Desde esta perspectiva resulta tristemente coherente que Javier Milei trate a sus padres como progenitores (es decir, reducidos a la mera dimensión biológica) y que cubra esa ausencia con una por demás llamativa relación con su hermana (¡y con sus perros!) Se trata de una posición al servicio de una muy precisa orientación: eliminar aquello que el mercado no puede subsumir bajo su órbita de toma y daca, a saber: la deuda simbólica que nos liga al Otro y por la cual somos seres humanos.
El domingo a la noche, tras un día transitado con una enorme intensidad, al final de su acto de cierre, Sergio Massa compartió el escenario con Agustín Rossi y las familias de ambos. Hubo quienes criticaron tal gesto por entender que esa acción suponía un mensaje fuera de época y discriminatorio. Discrepo absolutamente.
Hoy la familia posee un significado muy distinto al que supo transmitir décadas atrás, a saber: un orden heterosexual, patriarcal y reactivo a las diversidades. La fuerza política que hoy encabezan Massa y Rossi sancionó el matrimonio igualitario (recuerdo cuando en aquella inolvidable jornada del 2009, el mismísimo Agustín --sentado al lado de Néstor-- daba sus palabras como jefe del bloque del FpV a favor de esa ley decisiva); y también la ley de género autopercibido. Es también el movimiento político que sancionó los derechos de las familias monoparentales y por si fuera necesario recordarlo, la misma que hizo posible la sanción de la Interrupción Voluntaria del Embarazo por la que tantísimas mujeres lucharon durante décadas.
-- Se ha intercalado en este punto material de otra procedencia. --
(** C20: Opening a file in a process whose list of descriptors is in order:
    [open] gives it the least descriptor from 2 on that is free; after the call
    the descriptor stands for the file, and every other one for what it did.
    If the descriptors had no gap, the new one goes to the end of the list and
    the list is again in order and without a gap; after a gap the order is lost
    ([descriptor_reused]). *)
Theorem create_fd_correct s s1 k p0 p name d f :
  running_process s k p0 → fd_open_file name s = Ok (Some (d, f), s1) → running_process s1 k p → ordered MIN_FD (fd_map p) →
  ∃ n s', create_fd name s = Ok (n, s') ∧ MIN_FD ≤ n ∧ get_file_descriptor n s1 = Ok (None, s1) ∧
    (∀ n', MIN_FD ≤ n' < n → ∃ x, get_file_descriptor n' s1 = Ok (Some x, s1)) ∧
    get_file_descriptor n s' = Ok (Some (MkFd n d f), s') ∧
    (∀ n' r, n' ≠ n → get_file_descriptor n' s1 = Ok (r, s1) → get_file_descriptor n' s' = Ok (r, s')) ∧
    (fd <$> fd_map p = seqZ MIN_FD (Z.of_nat (length (fd_map p))) →
     ∃ p', running_process s' k p' ∧ fd_map p' = fd_map p ++ [MkFd n d f] ∧
       fd <$> fd_map p' = seqZ MIN_FD (Z.of_nat (length (fd_map p')))).
Proof.
  intros Hr Hopen Hr1 Hord. assert (Hfull := create_fd_loop_full (fd_map p) MIN_FD 0). assert (Hrun := create_fd_run s s1 k p0 p name d f Hr Hopen Hr1).
  assert (Hl := create_fd_loop_ok (fd_map p) MIN_FD 0 Hord). destruct (create_fd_loop (fd_map p) MIN_FD 0) as [n i].
  destruct Hl as (Hn & Hfree & Hused). set (q := set_fd_map _ p) in Hrun.
  assert (Hr2 : running_process (with_proc k q s1) k q) by (by eapply running_update).
  assert (Hnone : ∀ l, n ∉ fd <$> l → find_fd n l = None).
  { intros l Hnl. rewrite <- (app_nil_r l). by rewrite find_fd_app. }
  exists n, (with_proc k q s1). split; [exact Hrun|]. split; [done|].
  rewrite (get_file_descriptor_ok s1 k p n Hr1), (get_file_descriptor_ok _ k q n Hr2). split; [by rewrite Hnone|]. split; [|split; [|split]].
  - intros n' Hn'. specialize (Hused n' Hn'). rewrite (get_file_descriptor_ok s1 k p n' Hr1).
    destruct (find_fd n' (fd_map p)) as [x|] eqn:E; [by exists x|]. exfalso.
    apply fmap_None, list_find_None in E. apply list_elem_of_fmap in Hused as (y & -> & Hy).
    rewrite Forall_forall in E. by apply (E y Hy).
  - unfold q. cbn [fd_map set_fd_map]. rewrite find_fd_app, find_fd_cons, decide_True; [done..|].
    intros Hin. apply Hfree. apply list_elem_of_fmap in Hin as (y & -> & Hy). apply list_elem_of_fmap.
    exists y. split; [done|]. rewrite <- (take_drop i (fd_map p)). apply elem_of_app. by left.
  - intros n' r Hne. rewrite (get_file_descriptor_ok s1 k p n' Hr1), (get_file_descriptor_ok _ k q n' Hr2).
    intros [= <-]. unfold q. cbn [fd_map set_fd_map]. rewrite find_fd_insert by (simpl; congruence). by rewrite take_drop.
  - intros Hl. specialize (Hfull Hl). injection Hfull as En Ei. exists q. split; [done|]. unfold q. cbn [fd_map set_fd_map].
    rewrite take_ge, drop_ge by lia. split; [done|]. rewrite fmap_app, length_app, Hl. cbn [fmap list_fmap fd length].
    rewrite En, Nat2Z.inj_add, seqZ_app by lia. done.
Qed.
Lo cierto es que “Si siguiendo a Foucault en algún momento se trató de desarmar las instituciones como la escuela, el hospital, en tanto disciplinarias 'hoy se da la situación paradójica de reclamar el derecho a la educación y salud pública'” , nos recuerda la psicoanalista Claudia Lorenzetti al mentar nada menos que los dichos del filósofo no binario Paul Preciado.
De la misma forma, hoy la familia presente en el acto triunfal de un movimiento nacional y popular adquiere un significado radicalmente distinto del de unas décadas atrás. Supone un límite al individualismo enloquecedor al que el neoliberalismo pretende llevarnos; un testimonio de nuestro lazo con el Otro; un reconocimiento de la deuda simbólica que nos constituye.
Sergio Zabalza es psicoanalista. Doctor en Psicología por la Universidad de Buenos Aires.